(** [Q] holds of the outcome and the terminal that [m] leaves from [c]. *)
Definition wp {A} (m : IO A) (Q : io_outcome A → console → Prop)
    (c : console) : Prop :=
  Q (m c).1 (m c).2.

End Console.

(** ** An executable instance of the library contract *)

(** The instance is not AES-GCM: it is the smallest thing that satisfies
    [LibraryLaws], kept to run the methods on concrete inputs.  The key
    stream is the identity and the tag is cut from the key and the iv. *)
Module Toy.

#[global] Instance byte_eq_dec : EqDecision byte := Byte.byte_eq_dec.

Definition pad (n : nat) (b : bytes) : bytes := take n (b ++ replicate n x00).

Definition toy_tag (key iv : bytes) : bytes := pad 16 (key ++ iv).

#[local] Instance lib : Library := {|
  PBKDF2HMAC_derive n salt iterations password := pad n (password ++ salt);
  AESGCM_encrypt key iv data := (data, toy_tag key iv);
  AESGCM_decrypt key iv tag ciphertext :=
    if decide (tag = toy_tag key iv) then Some ciphertext else None;
  str_encode := String.list_byte_of_string;
  bytes_decode b := Some (String.string_of_list_byte b);
  b64encode := String.string_of_list_byte;
  b64decode s := Some (String.list_byte_of_string s)
|}.

(** A fresh manager: no users, no database file, an entropy tape that
    counts upwards from [seed] (modulo 256). *)
Definition tape (seed : nat) : nat → byte :=
  λ i, default x00 (Byte.of_nat ((seed + i) mod 256)).

Definition zeros : nat → byte := λ _, x00.

Definition fresh (t : nat → byte) : world := World ∅ None t.

(** The manager after [create_account("alice", "pw1")], and the codes that
    call returned. *)
Definition alice (t : nat → byte) : world :=
  (create_account "alice" "pw1" (fresh t)).2.

Definition alice_record (t : nat → byte) : user_data :=
  default (UserData EmptyString EmptyString ∅ []) (users (alice t) !! "alice").

Definition alice_master_key (t : nat → byte) : bytes :=
  next_bytes 32 (advance 16 (fresh t)).

(** The manager after alice then recovered her account. *)
Definition alice_recovered (t : nat → byte) (code new_password : string) : world :=
  (recover_account "alice" code new_password (alice t)).2.

Definition alice_codes (t : nat → byte) : list string :=
  match (create_account "alice" "pw1" (fresh t)).1 with
  | Return (_, _, codes) => codes
  | Raise _ => []
  end.

End Toy.

(** A second instance for the runs that need malformed base64: the toy
    instance with a codec that marks what it encodes with a leading [=]
    and refuses every string without it. *)
Module ToyStrict.

Definition lib : Library := {|
  PBKDF2HMAC_derive := @PBKDF2HMAC_derive Toy.lib;
  AESGCM_encrypt := @AESGCM_encrypt Toy.lib;
  AESGCM_decrypt := @AESGCM_decrypt Toy.lib;
  str_encode := @str_encode Toy.lib;
  bytes_decode := @bytes_decode Toy.lib;
  b64encode b := String "="%char (String.string_of_list_byte b);
  b64decode s :=
    match s with
    | String "="%char rest => Some (String.list_byte_of_string rest)
    | _ => None
    end
|}.

(** A table with one record whose salt is not base64. *)
Definition damaged : world :=
  World {[ "mallory" := UserData "salt" "=envelope" ∅ [] ]} None Toy.zeros.

End ToyStrict.

(** A third instance, for the runs that need a library that refuses a
    wrong key: the toy instance with a key derivation whose first 16 bytes
    carry all there is of password and salt, so that the toy tag (the
    first 16 bytes of the key) tells any two derived keys apart. *)
Module ToyAuth.

Definition lib : Library := {|
  PBKDF2HMAC_derive n salt iterations password :=
    Toy.pad n (Toy.pad 16 (password ++ salt));
  AESGCM_encrypt := @AESGCM_encrypt Toy.lib;
  AESGCM_decrypt := @AESGCM_decrypt Toy.lib;
  str_encode := @str_encode Toy.lib;
  bytes_decode := @bytes_decode Toy.lib;
  b64encode := @b64encode Toy.lib;
  b64decode := @b64decode Toy.lib
|}.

····················

[EXERCISE] Copy each line of the listing that holds the word "ciphertext".

[OUTPUT OF THE EXERCISE]
  AESGCM_decrypt key iv tag ciphertext :=
    if decide (tag = toy_tag key iv) then Some ciphertext else None;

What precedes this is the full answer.